By: James Brooks, Alaska Beacon

Alaska Attorney General Treg Taylor speaks at a news conference on Thursday, Dec. 15, 2022, at the Alaska State Capitol in Juneau. (Photo by James Brooks / Alaska Beacon)

Last week, the state of Alaska sued the owners of three Ketchikan jewelry stores, alleging a broad scheme to defraud Alaskans and tourists by selling fake made-in-Alaska jewelry. 

The stores, which include Soni Inc. and Colors Fine Jewelry, were operating this week despite the state’s request for a court order closing them, reported KRBD-FM in Ketchikan.

The case is one of several consumer-protection lawsuits filed by the Alaska Department of Law in recent months, and more may be coming under the state’s draft operating budget.

The budget, which covers the 12 months beginning July 1, is awaiting Gov. Mike Dunleavy’s signature. It contains a line-item increase of almost $600,000 for three new workers in the department’s consumer protection section. 

The Alaska Legislature has approved the additions, which include a new prosecutor, investigator and paralegal, all based in Anchorage. 

Dunleavy has the ability to reduce or eliminate budgetary line items, but he requested the additions, making a veto unlikely.

“We expect that with these staffing increases you will continue to see more consumer protection actions from the attorney general in the coming years,” said Sam Curtis, an information officer with the Department of Law.

The additions were especially notable because lawmakers preserved the new positions even while cutting elsewhere. The Department of Law budget is $75.3 million, about $180,000 more than last year, but less than the $78.8 million Dunleavy requested.

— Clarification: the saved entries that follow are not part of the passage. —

(** Lengthening one straw moves the choice only to that straw. *)
Lemma first_max_grow ds ds' j k k' :
  length ds = length ds' →
  (∀ i d d', ds !! i = Some d → ds' !! i = Some d' → i ≠ j → d = d') →
  (∀ d d', ds !! j = Some d → ds' !! j = Some d' → d <= d') →
  first_max ds k → first_max ds' k' → k' = k ∨ k' = j.
Proof.
  intros Hlen Hsame Hgrow (d & Ek & Hk) (d' & Ek' & Hk').
  destruct (decide (k' = j)) as [|Hj]; [by right|left].
  destruct (lookup_lt_is_Some_2 ds k') as [e Ee]; [rewrite Hlen; by eapply lookup_lt_Some|].
  assert (e = d') as -> by eauto.
  destruct (lookup_lt_is_Some_2 ds' k) as [e' Ee']; [rewrite <- Hlen; by eapply lookup_lt_Some|].
  assert (d <= e') by (destruct (decide (k = j)) as [->|]; [eauto | enough (d = e') by lia; eauto]).
  destruct (Hk _ _ Ee), (Hk' _ _ Ee'). destruct (decide (k < k')%nat); [lia|].
  destruct (decide (k' < k)%nat); [lia|]. lia.
Qed.

Definition draw_of (b : crush_bucket) (x r w i : Z) : Z :=
  match straw2_draw b x r w i with Ok d => d | Err _ => 0 end.
Definition draws (b : crush_bucket) (x r : Z) (ws idl : list Z) : list Z :=
  zip_with (draw_of b x r) ws idl.

Lemma draw_of_ok b x r w i : 0 <= w → straw2_draw b x r w i = Ok (draw_of b x r w i).
Proof. intros Hw. unfold draw_of. by destruct (straw2_draw_ok b x r w i Hw) as (d & -> & _). Qed.

Lemma straw2_choose_from_best n i b ws idl x r high hd :
  Forall (λ w, 0 <= w) ws → length ws = length idl → (i + n)%nat = length ws →
  straw2_choose_from n (Z.of_nat i) b ws idl x r high hd =
  zget (items b) (best (drop i (draws b x r ws idl)) (Z.of_nat i) high hd).
Proof.
  intros Hws Hlen. revert i high hd; induction n as [|n IH]; intros i high hd Hi; simpl.
  { rewrite drop_ge; [done|]. unfold draws. rewrite length_zip_with. lia. }
  destruct (lookup_lt_is_Some_2 ws i) as [w Ew]; [lia|].
  destruct (lookup_lt_is_Some_2 idl i) as [idi Ei]; [lia|].
  rewrite (proj2 (zget_ok ws _ w)) by (rewrite Nat2Z.id; auto with lia). cbn [bind].
  rewrite (proj2 (zget_ok idl _ idi)) by (rewrite Nat2Z.id; auto with lia). cbn [bind].
  rewrite draw_of_ok by (rewrite Forall_lookup in Hws; eauto). cbn [bind].
  rewrite (drop_S _ (draw_of b x r w idi) i).
  2: { unfold draws. rewrite lookup_zip_with, Ew, Ei. done. }
  simpl. replace (Z.of_nat i + 1) with (Z.of_nat (S i)) by lia.
  destruct (_ || _); apply IH; lia.
Qed.

Lemma straw2_choose_ok b ws idl x r :
  0 < size b → Z.of_nat (length (items b)) = size b → Z.of_nat (length ws) = size b →
  Z.of_nat (length idl) = size b → Forall (λ w, 0 <= w) ws →
  ∃ k item, straw2_choose_from (Z.to_nat (size b)) 0 b ws idl x r 0 0 = Ok item ∧
    items b !! k = Some item ∧ first_max (draws b x r ws idl) k.
Proof.
  intros Hsz Hit Hlw Hli Hws.
  change 0 with (Z.of_nat 0) at 1. rewrite straw2_choose_from_best by (auto; lia).
  assert (Hld : length (draws b x r ws idl) = length ws).
  { unfold draws. rewrite length_zip_with. lia. }
  destruct (best_first_max (draws b x r ws idl)) as (k & Ek & Hm).
  { intros E. rewrite E in Hld. simpl in Hld. lia. }
  change (Z.of_nat 0) with 0. rewrite drop_0, Ek. destruct Hm as (d & Ed & Hm). pose proof (lookup_lt_Some _ _ _ Ed).
  destruct (lookup_lt_is_Some_2 (items b) k) as [item Ei]; [lia|].
  exists k, item. split; [apply zget_ok; rewrite Nat2Z.id; auto with lia|]. split; [done|]. by exists d.
Qed.

(** A straw2 bucket as the builder makes it: one non-negative weight per item. *)
Definition straw2_wf (b : crush_bucket) (ws : list Z) : Prop :=
  0 < size b ∧ Z.of_nat (length (items b)) = size b ∧ Z.of_nat (length ws) = size b ∧
  Forall (λ w, 0 <= w) ws.

(** ** Properties *)

(** Choosing by permutation is a function of the bucket and the input alone:
    from any valid state of the cache in the working space, the item returned for
    replica [r] is the one at position [r mod size] of a fixed arrangement
    [perm_ref] of the item positions in which every position occurs once, and the
    cache is valid again afterwards.  The shortcut for [r = 0] and its later
    clean-up are therefore invisible. *)
Theorem perm_cache_transparent (b : crush_bucket) (w : crush_work_bucket) (x r : Z) :
  0 < size b < 0xffff → Z.of_nat (length (items b)) = size b → perm_inv b w →
  NoDup (perm_ref b x (Z.to_nat (size b))) ∧
  Forall (λ s, 0 <= s < size b) (perm_ref b x (Z.to_nat (size b))) ∧
  Z.of_nat (length (perm_ref b x (Z.to_nat (size b)))) = size b ∧
  ∃ item w', bucket_perm_choose b w x r = Ok (item, w') ∧ perm_inv b w' ∧
    perm_item b x (u32 r mod size b) item.
Proof.
  intros [H1 H2] Hit Hw. split; [by apply perm_ref_nodup|]. split; [by apply perm_ref_range|].
  split; [rewrite perm_ref_length; lia|]. by apply bucket_perm_choose_ok.
Qed.

Definition sample_bucket : crush_bucket :=
  mk_bucket (-1) 1 0 0x30000 3 [10; 11; 12] (Straw2 [0x10000; 0x10000; 0x10000]).
(* ===== verification/CrushMapBuild.v ===== *)
(** * CRUSH: building maps (crush/builder.c, crush/mapper.c)

    Buckets and rules enter and leave the map under their own number without
    touching the others, and a finalised map has exactly the working space that
    [crush_init_workspace] checks for, valid for the first placement. *)
From S2P Require Import Prelude CrushHash CrushMapper CrushChoose CrushBucket CrushFirstn CrushBuilder.

Module MapBuild.
Import Crush Choose Bucket Firstn Builder.

(** ** Slots *)

Lemma free_slot_spec {A} (l : list (option A)) :
  l !! free_slot l = Some None ∨ free_slot l = length l.
Proof. induction l as [|[a|] l IH]; simpl; [by right|destruct IH; auto|by left]. Qed.

Lemma grow_ok fuel pos bs :
  (0 < length bs)%nat → pos < Z.of_nat (length bs) * 2 ^ Z.of_nat fuel →
  ∃ k, grow_buckets fuel pos bs = Ok (bs ++ replicate k None) ∧
    pos < Z.of_nat (length bs + k).
Proof.
  revert bs. induction fuel as [|fuel IH]; intros bs Hl Hp; cbn [grow_buckets].
  - rewrite (proj2 (Z.leb_gt _ _)) by (simpl in Hp; lia). exists 0%nat. rewrite app_nil_r.
    split; [done|]. simpl in Hp. lia.
  - destruct (Z.leb_spec (Z.of_nat (length bs)) pos); [|exists 0%nat; rewrite app_nil_r; split; [done|lia]].
    rewrite (proj2 (Z.eqb_neq _ _)) by lia.
    replace (Z.to_nat (2 * Z.of_nat (length bs) - Z.of_nat (length bs))) with (length bs) by lia.
    rewrite Nat2Z.inj_succ, Z.pow_succ_r in Hp by lia.
    destruct (IH (bs ++ replicate (length bs) None)) as (k & -> & Hk);
      rewrite ?length_app, ?length_replicate in *; [lia|lia|].
    exists (length bs + k)%nat. rewrite <- app_assoc, <- replicate_add. split; [done|lia].
Qed.
Lemma grow_empty fuel pos :
  grow_buckets (S fuel) pos [] = if 0 <=? pos then grow_buckets fuel pos (replicate 8 None) else Ok [].
Proof. reflexivity. Qed.
Lemma grow_buckets_ok pos bs :
  pos < 2 ^ 31 →
  ∃ k, grow_buckets 32 pos bs = Ok (bs ++ replicate k None) ∧ pos < Z.of_nat (length bs + k).
Proof.
  intros Hp. destruct bs as [|b bs].
  - rewrite (grow_empty 31). destruct (Z.leb_spec 0 pos); [|exists 0%nat; split; [done|simpl; lia]].
    destruct (grow_ok 31 pos (replicate 8 None)) as (k & -> & Hk); rewrite ?length_replicate in *;
      [lia|change (2 ^ Z.of_nat 31) with (2 ^ 31); lia|].
    exists (8 + k)%nat. rewrite replicate_add. split; [done|]. simpl length. lia.
  - apply grow_ok; [simpl; lia|]. simpl length. change (2 ^ Z.of_nat 32) with (2 ^ 32). lia.
Qed.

Curtis said the consumer protection unit “typically files high-impact cases that involve numerous transactions, witnesses, and victims, and that require extensive investigation.”

In last week’s filing, prosecutors said they conducted an undercover investigation and impounded a variety of jewelry for testing.

Those tests found salespeople were misrepresenting the value of the jewelry and its origin, state attorneys said, alleging violations of the state’s unfair trade practices act.

Curtis said the department has been filing a growing number of consumer-protection cases overall in recent years, something the agency attributes “primarily to an increase in staffing in late 2018, when the consumer protection unit was able to hire a full-time investigator for the first time in many years.”